El maleficio

Antros de oscuridad. Elaborada

venganza del amor enamorada.

Han de nacer tus versos de este suelo

donde se oye, embriagado por el cielo,

llegar de las montañas de Erimanto

de los lejanos pájaros el canto.

La abandonada Eumetis en la puerta

misteriosa y cerrada, yace muerta;

tiene una piedra oscura en una mano

(brilla en la piedra un gris dibujo arcano),

en la otra mano tiene un manuscrito

que muriendo en la antigua noche ha escrito.

De los remotos labios de su amado

escuchad el secreto revelado:

Oh tú que eras valiente, abre tu puerta:

soy Eumetis, me amabas, estoy muerta.

Acostada en el mármol del umbral

no escucho tu silencio temporal.

Mis hombros y mi mano están azules

debajo de los pliegues de los tules.

No te detengas en la oscuridad

de tu aposento.
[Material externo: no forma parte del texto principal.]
(** * Coming back *)

(** C33. Nothing is left behind silently: a run that called [EnsureRecordSet] and got an
    error, or a name that is not programmed, ends in an error (which is retried with
    backoff) or asks to be run again after a delay of five seconds to five minutes. *)
Theorem reconcileProgram_retries hasResolver rs w :
  recordSetProgrammedAtGeneration rs = false →
  let '(statuses, err, _) := EnsureRecordSet (k_pdns K (w_trace w)) json_zone json_error
    (k_clock K (w_trace w)) (z_DomainName zone) rs [] in
  err ≠ None ∨ forallb (λ st, isProgrammed (rss_Conditions st)) statuses = false →
  match (reconcileProgram json_zone json_error K hasResolver zone rs w).1 with
  | Err _ => True
  | Ok r => (5 * second ≤ RequeueAfter r ≤ 300 * second)%Z
  end.
Proof.
  intros Hp. unfold reconcileProgram. rewrite Hp, Ctl_bind_eq. unfold dns.
  destruct (EnsureRecordSet _ _ _ _ _ _ []) as [[statuses err] evs]. cbn [fst snd]. intros Hbad.
  rewrite Ctl_bind_eq. destruct (updateStatus K rs err statuses _) as [[rs'|e] w1]; cbn [fst snd]; [|done].
  destruct err as [e|].
  - destruct (IsTransient e); [done|]. rewrite !Ctl_bind_eq. cbn. apply retryDelaySince_bounds.
  - rewrite Ctl_bind_eq. cbn [ask Now fst snd]. set (now := k_now K _).
    pose proof (unprogrammedRetryDelay_spec statuses now) as Hd.
    destruct (unprogrammedRetryDelay statuses now) as [d|]; [by destruct Hd|].
    rewrite Hd in Hbad. by destruct Hbad.
Qed.
End Liveness.

(** * Examples *)

#[local] Existing Instance reference_runtime.
#[local] Existing Instance reference_apimeta.
#[local] Existing Instance reference_controllerutil.

Definition exampleZone : DNSZone :=
  {| z_Namespace := "ns"; z_Name := "z"; z_UID := "uz"; z_Generation := 1;
     z_DeletionTimestamp := None; z_Finalizers := []; z_DomainName := "example.com";
     z_DNSZoneClassName := "pdns"; z_Visibility := "Public"; z_Nameservers := [];
     z_RecordCount := 0; z_Conditions := []; z_DomainRef := None |}.

(** A cluster with one record set and one zone, and a PowerDNS that is [server]. *)
Definition exampleCluster (rs0 : DNSRecordSet) (server : list event → response) : Cluster :=
  {| k_recordSet := λ tr, KFound (stored rs0 tr); k_zone := λ _, KFound exampleZone;
     k_class := λ _, KNotFound []; k_list := λ _, Ok []; k_deleted := λ _, None;
     k_lookup := λ _, NoSuchName; k_now := λ _, 7%Z; k_pdns := λ _, server;
     k_clock := λ _, exampleClock |}.

Lemma example_cooperative :
  cooperative (λ _, Ok []) (exampleCluster exampleRecordSet exampleServer) exampleRecordSet exampleZone.
Proof.
  split; cbn; intros; try done; try by eexists.
  - by rewrite stored_snoc.
  - by rewrite stored_snoc.
  - by rewrite stored_snoc.
  - intros tr' rrsets. unfold accepted, exampleServer. by rewrite last_snoc.
Qed.

Lemma Reconcile_converges_witness :
  let w := runTimes (λ _, Ok []) (λ _, None) (exampleCluster exampleRecordSet exampleServer)
    "pdns" true true ("ns", "a") 5 {| w_trace := []; w_aliasChecks := ∅ |} in
  recordSetProgrammedAtGeneration (stored exampleRecordSet (w_trace w)) = true.
Proof.
  refine (proj1 (Reconcile_converges (λ _, Ok []) (λ _, None)
    (exampleCluster exampleRecordSet exampleServer) exampleRecordSet exampleZone
    "pdns" true true ("ns", "a") 5 ∅ example_cooperative _ eq_refl _ eq_refl _ _)).
  - discriminate.
  - discriminate.
  - constructor.
  - lia.
Defined.

(** A PowerDNS that answers 503 to patches it does not like. *)
Definition refusingServer (refused : list wireRRSet → bool) (evs : list event) : response :=
  match last evs with
  | Some (Sent (PatchZoneRequest _ rrsets)) => if refused rrsets then Response 503 [] else Response 204 []
  | _ => Response 200 []
  end.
Ven con tu impiedad;

pensarás que bebí un veneno amargo,

que me mataste al fin en un letargo.

No tengo frío porque ya estoy muerta.

Toda la noche quise abrir tu puerta.

Te acusarán mis padres o mi hermano;

supieron que me amabas en verano.

¡Cómo quisieras, pobre amante triste,

volver a ser lo que en mis brazos fuiste!

Nadie podrá reconocerte, amado,

porque mi corazón abandonado

te entregó al azaroso oscuro río

de mi indomable olvido cruel y frío.

Los astros que verás en las ventanas,

las libélulas verdes, las manzanas

serán imitaciones deshonrosas

de las formas que amábamos, hermosas.

Como un fantasma observarás el día

en tu ciudad natal, y la alegría

te parecerá vana y solitaria

como una antigua pena hereditaria.

Me he transformado en una estatua, mira

del laurel la guirnalda que me admira.

Esta inmóvil mirada, esta belleza

no contienen mi amor ni mi tristeza.

Serenamente brilla mi semblante,

brilla sin esperarte infiel amante.

Los santuarios relumbran en las alas

de mis ojos abiertos que señalas,

ya mi brazo se eleva y edifica

la forma del espacio: modifica

el barro y las estrellas que me adoran.

Ya no escucho tus cantos que me imploran.

Busco la oscuridad azul, altiva,

busco la noche conmemorativa,

sus misteriosos árboles casuales.

¡Oh absorto mar, asísteme! ¡Oh letales

condiciones de amor! ¡Oh patria grave

que regalas trigales de oro suave!

En las arenas ávidas, muriendo

las visiones de mi alma, que te ofrendo,

y el coro infatigable de las musas

cantando te dirán frases confusas

que tratarás de comprender en vano

en la claridad vasta del verano.

En el aire verás lo que está escrito

con esta letra en este manuscrito.

Quisieras olvidarme en esta hora,

en esta luz serena, abrumadora,

no sentir que en tu sangre corre el frío,

entre flores radiantes de rocío,

buscando la quietud de tu aposento.

Pobre amado, tu pena no la siento.

¡Oh racimos, palomas, miel dorada,

me demoré en el campo enamorada!

Guardé esta piedra; la encontré en el suelo

cuando abrazándote oí en el cielo

llegar de las montañas de Erimanto

de los lejanos pájaros el canto.

Las aves son felices en sus nidos,

nosotros moriremos desvalidos.

Conservé tu memoria en tantas cosas

que te parecerán a ti asombrosas.

Diríase que guardan los objetos

como esencias sutiles de secretos.

Guardaba yo esta oscurecida piedra

que acarició tu mano entre la hiedra.

En ella descubrí nuestro destino

dibujado con trazo sibilino:

reconocí tu puerta alta y cerrada

y me encontré en la noche abandonada.

¡Oh censurables rosas que perfuman

las alegrías crueles que se esfuman!

Lloré entre las fragancias, desmayada —

cuanto tiempo, no sé—, desesperada.

Por la piedra maléfica no existo

y en tu desventurado amor te asisto.

Allí descubrirás que estás perdido,

entregado al asombro del olvido.

Los bosques y los barcos, los amores,

las ciudades, los mares y las flores,

ah, todo, todo, te será vedado,

mas no el terror diverso, bienamado.

En las sombras propicias, en un día,

en un crimen, harás mi apología.

Ese sitio, en un bosque está marcado.

¡Rostro de mi rival, inmoderado!

Tu exterminio en la piedra ya lo he visto

mientras que en estos versos yo subsisto.